> The task
Gather all lines in the records below that include the word "Some".

---- Records supplied

(* ===== verification/Float32.v ===== *)
(** * Single-precision floats

    A [float] of the program is its 32-bit image; the operations are the IEEE
    754 binary32 ones (round to nearest even, with subnormals) of the Standard
    Library's executable specification. All NaN results are one quiet NaN. *)
From stdpp Require Import base list numbers sets.
From Stdlib Require Import Floats.SpecFloat.
From S2P Require Import Prelude.

Definition prec := 24.
Definition emax := 128.
Definition f32_decode (w : Z) : spec_float :=
  let s := Z.testbit w 31 in
  let e := Z.land (Z.shiftr w 23) 0xFF in
  let m := Z.land w 0x7FFFFF in
  if e =? 0xFF then if m =? 0 then S754_infinity s else S754_nan
  else match (if e =? 0 then m else m + 0x800000) with
       | Zpos p => S754_finite s p (if e =? 0 then -149 else e - 150)
       | _ => S754_zero s
       end.
Definition f32_sign (s : bool) : Z := if s then 0x80000000 else 0.
Definition f32_encode (x : spec_float) : Z :=
  match x with
  | S754_zero s => f32_sign s
  | S754_infinity s => f32_sign s + 0x7F800000
  | S754_nan => 0x7FC00000
  | S754_finite s m e =>
      f32_sign s + (if Zpos m <? 0x800000 then Zpos m else Z.shiftl (e + 150) 23 + (Zpos m - 0x800000))
  end.
Definition f32_op (f : spec_float -> spec_float -> spec_float) (a b : Z) : Z :=
  f32_encode (f (f32_decode a) (f32_decode b)).
Definition f32_add := f32_op (SFadd prec emax).
Definition f32_sub := f32_op (SFsub prec emax).
Definition f32_mul := f32_op (SFmul prec emax).
Definition f32_div := f32_op (SFdiv prec emax).
Definition f32_sqrt (a : Z) : Z := f32_encode (SFsqrt prec emax (f32_decode a)).
Definition f32_compare (a b : Z) : option comparison := SFcompare (f32_decode a) (f32_decode b).
Definition f32_of_int (z : Z) : Z := f32_encode (binary_normalize prec emax z 0 false).
(** Truncation towards zero. *)
Definition sf_trunc (x : spec_float) : option Z :=
  match x with
  | S754_zero _ => Some 0
  | S754_finite s m e =>
      let v := if 0 <=? e then Z.shiftl (Zpos m) e else Z.shiftr (Zpos m) (- e) in Some (if s then - v else v)
  | _ => None
  end.
(** The conversion to [int] is undefined outside its range. *)
Definition f32_to_int (a : Z) : option Z :=
  v ← sf_trunc (f32_decode a); if (- 2 ^ 31 <=? v) && (v <? 2 ^ 31) then Some v else None.

Example f32_examples :
  (f32_add 0x3F800000 0x40000000, f32_div 0x3F800000 0x40400000, f32_to_int 0xC0200000, f32_of_int 16777217)
  = (0x40400000, 0x3EAAAAAB, Some (-2), 0x4B800000).
Proof. vm_compute. reflexivity. Qed.

(** The image of a decoded word that is no NaN is the word. *)
Lemma f32_encode_decode w : 0 <= w < 2 ^ 32 -> f32_decode w <> S754_nan -> f32_encode (f32_decode w) = w.
Proof.
  intros Hw. unfold f32_decode.
  set (m := Z.land w 0x7FFFFF). set (e := Z.land (Z.shiftr w 23) 0xFF). set (s := Z.testbit w 31).
  assert (Hm : 0 <= m < 2 ^ 23) by (unfold m; change 0x7FFFFF with (Z.ones 23); rewrite Z.land_ones by lia;
    apply Z.mod_pos_bound; lia).
  assert (He : 0 <= e < 2 ^ 8) by (unfold e; change 0xFF with (Z.ones 8); rewrite Z.land_ones by lia;
    apply Z.mod_pos_bound; lia).
  assert (E : w = f32_sign s + Z.shiftl e 23 + m).
  { unfold m, e, s. change 0x7FFFFF with (Z.ones 23). change 0xFF with (Z.ones 8).
    rewrite !Z.land_ones, Z.shiftl_mul_pow2, Z.shiftr_div_pow2 by lia.
    assert (D : f32_sign (Z.testbit w 31) = w / 2 ^ 31 * 2 ^ 31).
    { rewrite Z.testbit_eqb by lia. pose proof (Z.div_pos w (2 ^ 31)). pose proof (Z.div_lt_upper_bound w (2 ^ 31) 2).
      destruct (Z.eqb_spec ((w / 2 ^ 31) mod 2) 1) as [A|A]; unfold f32_sign.
      - rewrite Z.mod_small in A by lia. rewrite A. reflexivity.
      - rewrite Z.mod_small in A by lia. assert (w / 2 ^ 31 = 0) as -> by lia. reflexivity. }
    rewrite D. change (2 ^ 31) with (2 ^ 23 * 2 ^ 8). rewrite <- Z.div_div by lia.
    pose proof (Z.div_mod w (2 ^ 23)). pose proof (Z.div_mod (w / 2 ^ 23) (2 ^ 8)). lia. }
  rewrite Z.shiftl_mul_pow2 in E by lia.
  destruct (Z.eqb_spec e 0xFF) as [He'|He'].
  - destruct (Z.eqb_spec m 0) as [Hm'|Hm']; [intros _|done]. cbn [f32_encode]. lia.
  - intros _. destruct (Z.eqb_spec e 0) as [H0|H0].
    + destruct m as [|p|p] eqn:Em; [cbn [f32_encode]; lia| |lia]. cbn [f32_encode].
      destruct (Z.ltb_spec (Zpos p) 0x800000); lia.
    + destruct (m + 0x800000) as [|p|p] eqn:Em; [lia| |lia]. cbn [f32_encode]. rewrite <- Em.
      destruct (Z.ltb_spec (m + 0x800000) 0x800000); [lia|]. rewrite Z.shiftl_mul_pow2 by lia. lia.
Qed.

--------

> Exercise response
  | S754_zero _ => Some 0
      let v := if 0 <=? e then Z.shiftl (Zpos m) e else Z.shiftr (Zpos m) (- e) in Some (if s then - v else v)
  v ← sf_trunc (f32_decode a); if (- 2 ^ 31 <=? v) && (v <? 2 ^ 31) then Some v else None.
  = (0x40400000, 0x3EAAAAAB, Some (-2), 0x4B800000).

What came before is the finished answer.